10 transfer / 10 hafta / Üç kırık kaburga

Çocukluğumuzun güzel oyunu futbola dair sevemediğim dönem transfer mevsimidir.

Genelde kulaktan dolma bilgi kırıntılarıyla futbolcuların büyük yıldız ya da işe yaramaz olduğu peşinen ilan edilir, kulüplerin geleceğini ipotek altına sokacak ölçüde havaya saçılan milyonlar pek önemsenmez, menajerlerin şişirdiği / muhabirlerin uçurduğu balon haberler medyayı kaplar, çoğu futbol seyircisinde histerik tepkiler görülür, attıkları imza kurumamış oyuncular ya anormal beklentilerin ya da  ölçüsüz tepkilerin hedefi olurlar. 
 
Bayram nedeniyle bu yıl sekiz gün uzamasını saymazsanız, aslında transfer dönemi 1001 sürprize gebe futbolun en bilindik, en sıradan dönemi…
Türkiye’de parası çok olan kulüpler çok harcar, zevahiri kurtarmak zorunda olan kulüpler hesapsızca harcar, arada birileri mutlaka yolunu bulur, kaç futbolcu alınırsa alınsın taraftarın bir kısmı da tatmin olmaz ve daha fazlasını ister.   

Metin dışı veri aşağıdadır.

Lemma upsert_calls_origin (now : clock) (L : list remote_tx) (i : nat) (u : wire) :
  u ∈ upsert_calls now i L →
  ∃ k t, L !! k = Some t ∧ truthy (r_id t) = true
         ∧ u = normalize (now (i + k)%nat) t.
Proof.
  revert i. induction L as [|t L IH]; intros i Hu; simpl in Hu.
  - by apply elem_of_nil in Hu.
  - destruct (truthy (r_id t)) eqn:Hid.
    + apply elem_of_cons in Hu as [-> | Hu].
      * exists 0%nat, t. by rewrite Nat.add_0_r.
      * destruct (IH _ Hu) as (k & t' & Hk & Ht' & ->).
        exists (S k), t'. by rewrite Nat.add_succ_r.
    + destruct (IH _ Hu) as (k & t' & Hk & Ht' & ->).
      exists (S k), t'. by rewrite Nat.add_succ_r.
Qed.


(** ** The merge *)

Lemma upsert_rows_None (u : wire) (rows : list tx) :
  upsert_rows u rows = None ↔ w_id u ∉ map id rows.
Proof.
  induction rows as [|r rows IH]; simpl.
  - split; [intros _; apply not_elem_of_nil | done].
  - rewrite not_elem_of_cons. case_bool_decide as Hid.
    + split; [done | intros [Hne _]; by destruct Hne].
    + destruct (upsert_rows u rows); simpl.
      * split; [done | intros [_ Hn]; by apply IH in Hn].
      * split; [intros _; split; [congruence | by apply IH] | done].
Qed.

Lemma upsert_rows_merge (u : wire) (next : Z) (rows : list tx) :
  merge_rows u next rows
  = match upsert_rows u rows with
    | Some rows' => rows'
    | None => rows ++ [row_of_wire next u]
    end.
Proof.
  induction rows as [|r rows IH]; simpl; [done|].
  case_bool_decide; [by destruct (syncStatus r)|].
  rewrite IH. by destruct (upsert_rows u rows).
Qed.

Lemma upsertRemoteTransaction_merge (u : wire) (s : db) :
  upsertRemoteTransaction u s = (merge u s, negb (bool_decide (w_id u ∈ ids s))).
Proof.
  unfold upsertRemoteTransaction, merge. rewrite upsert_rows_merge.
  destruct (upsert_rows u (transactions s)) as [rows'|] eqn:E.
  - assert (Hin : w_id u ∈ ids s).
    { destruct (decide (w_id u ∈ ids s)) as [|Hn]; [done|].
      apply upsert_rows_None in Hn. unfold ids in *. congruence. }
    by rewrite bool_decide_eq_true_2.
  - apply upsert_rows_None in E. by rewrite bool_decide_eq_false_2.
Qed.

Lemma merge_rows_ids (u : wire) (next : Z) (rows : list tx) :
  map id (merge_rows u next rows)
  = if bool_decide (w_id u ∈ map id rows) then map id rows
    else map id rows ++ [w_id u].
Proof.
  induction rows as [|r rows IH]; cbn [merge_rows map].
  - rewrite bool_decide_eq_false_2; [done | apply not_elem_of_nil].
  - case_id r u as Hid; cbn [map].
    + rewrite bool_decide_eq_true_2 by (rewrite <- Hid; by left).
      destruct (syncStatus r); simpl; congruence.
    + rewrite IH.
      destruct (bool_decide_reflect (w_id u ∈ map id rows)) as [Hin|Hin].
      * by rewrite bool_decide_eq_true_2 by (by right).
      * rewrite bool_decide_eq_false_2; [done|].
        rewrite not_elem_of_cons. split; [congruence | done].
Qed.

Lemma merge_ids (u : wire) (s : db) :
  ids (merge u s)
  = if bool_decide (w_id u ∈ ids s) then ids s else ids s ++ [w_id u].
Proof. unfold ids, merge. simpl. apply merge_rows_ids. Qed.

Lemma merge_ids_mono (u : wire) (s : db) (x : jsval) :
  x ∈ ids s → x ∈ ids (merge u s).
Proof.
  intros Hx. rewrite merge_ids. case_bool_decide; [done|].
  apply elem_of_app. by left.
Qed.

Lemma merge_id_present (u : wire) (s : db) : w_id u ∈ ids (merge u s).
Proof.
  rewrite merge_ids. case_bool_decide; [done|].
  apply elem_of_app. right. by left.
Qed.

#[local] Hint Resolve merge_ids_mono merge_id_present : ledger.

Lemma merge_unique_ids (u : wire) (s : db) :
  unique_ids s → unique_ids (merge u s).
Proof.
  unfold unique_ids. intros Hnd. rewrite merge_ids.
  case_bool_decide as Hin; [done|].
  apply NoDup_app. split; [done|]. split.
  - intros x Hx Hx'. apply list_elem_of_singleton in Hx'. by subst.
  - apply NoDup_singleton.
Qed.

Lemma merge_rows_pending_at (u : wire) (next : Z) (rows : list tx) (k : nat) (t : tx) :
  rows !! k = Some t → syncStatus t = Pending →
  merge_rows u next rows !! k = Some t.
Proof.
  revert k. induction rows as [|r rows IH]; intros k Hk Hp; [done|].
  simpl. destruct k as [|k]; simpl in Hk.
  - injection Hk as ->. case_bool_decide; [by rewrite Hp | done].
  - case_bool_decide; simpl; [done | by apply IH].
Qed.

Lemma merge_rows_pending (u : wire) (next : Z) (rows : list tx) :
  List.filter is_pending (merge_rows u next rows) = List.filter is_pending rows.
Proof.
  induction rows as [|r rows IH]; [done|]. cbn [merge_rows].
  case_id r u as Hid.
  - destruct (syncStatus r) eqn:Hs; [done|].
    cbn [List.filter].
    replace (is_pending r) with false by (unfold is_pending; by rewrite Hs).
    reflexivity.
  - cbn [List.filter]. by rewrite IH.
Qed.

Lemma merge_all_pending_at (us : list wire) (s : db) (k : nat) (t : tx) :
  transactions s !! k = Some t → syncStatus t = Pending →
  transactions (merge_all us s) !! k = Some t.
Proof.
  revert s. induction us as [|u us IH]; intros s Hk Hp; [done|].
  simpl. apply IH; [|done]. simpl. by apply merge_rows_pending_at.
Qed.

Yıllardır tekrarlanan ama nedense hatırlanmayan gerçek ise sahaya fiyat etiketleri ya da milyonluk kontratlar çıkmaz. İnsana yapılan maddi yatırımın amacı da, maksimum rating elde ederek transfer şampiyonluğuna ulaşmak olamaz.
 
Transfer mevsimleri ve lig başlangıçları olarak Galatasaray’ın yakın geçmişini kısaca hatırlayalım.
Mayıs 2017’de tüm şimşekleri üzerine çeken, adeta ablukaya alınan kulüp başkanı Dursun Özbek ve yönetimi, Ağustos 2017 sonunda hani neredeyse övgülere sıra numarası dağıtır hale geliverdiler.
Arada ne olduğunu biliyoruz, 10 yabancı futbolcu transfer edildi, takımın omurgası büyük ölçüde değişti, lig başlangıcı ilk üç maçta üç galibiyet gelirken, 10 gol karşılığı 9 puan elde edildi.
Peki geçen sezonu hatırlıyor musunuz?
Mayıs 2016’da yine çok eleştirilen hatta yerden yere vurulan Sayın Dursun Özbek ve arkadaşları, Ağustos 2016 sonunda dümeni düzeltmişlerdi.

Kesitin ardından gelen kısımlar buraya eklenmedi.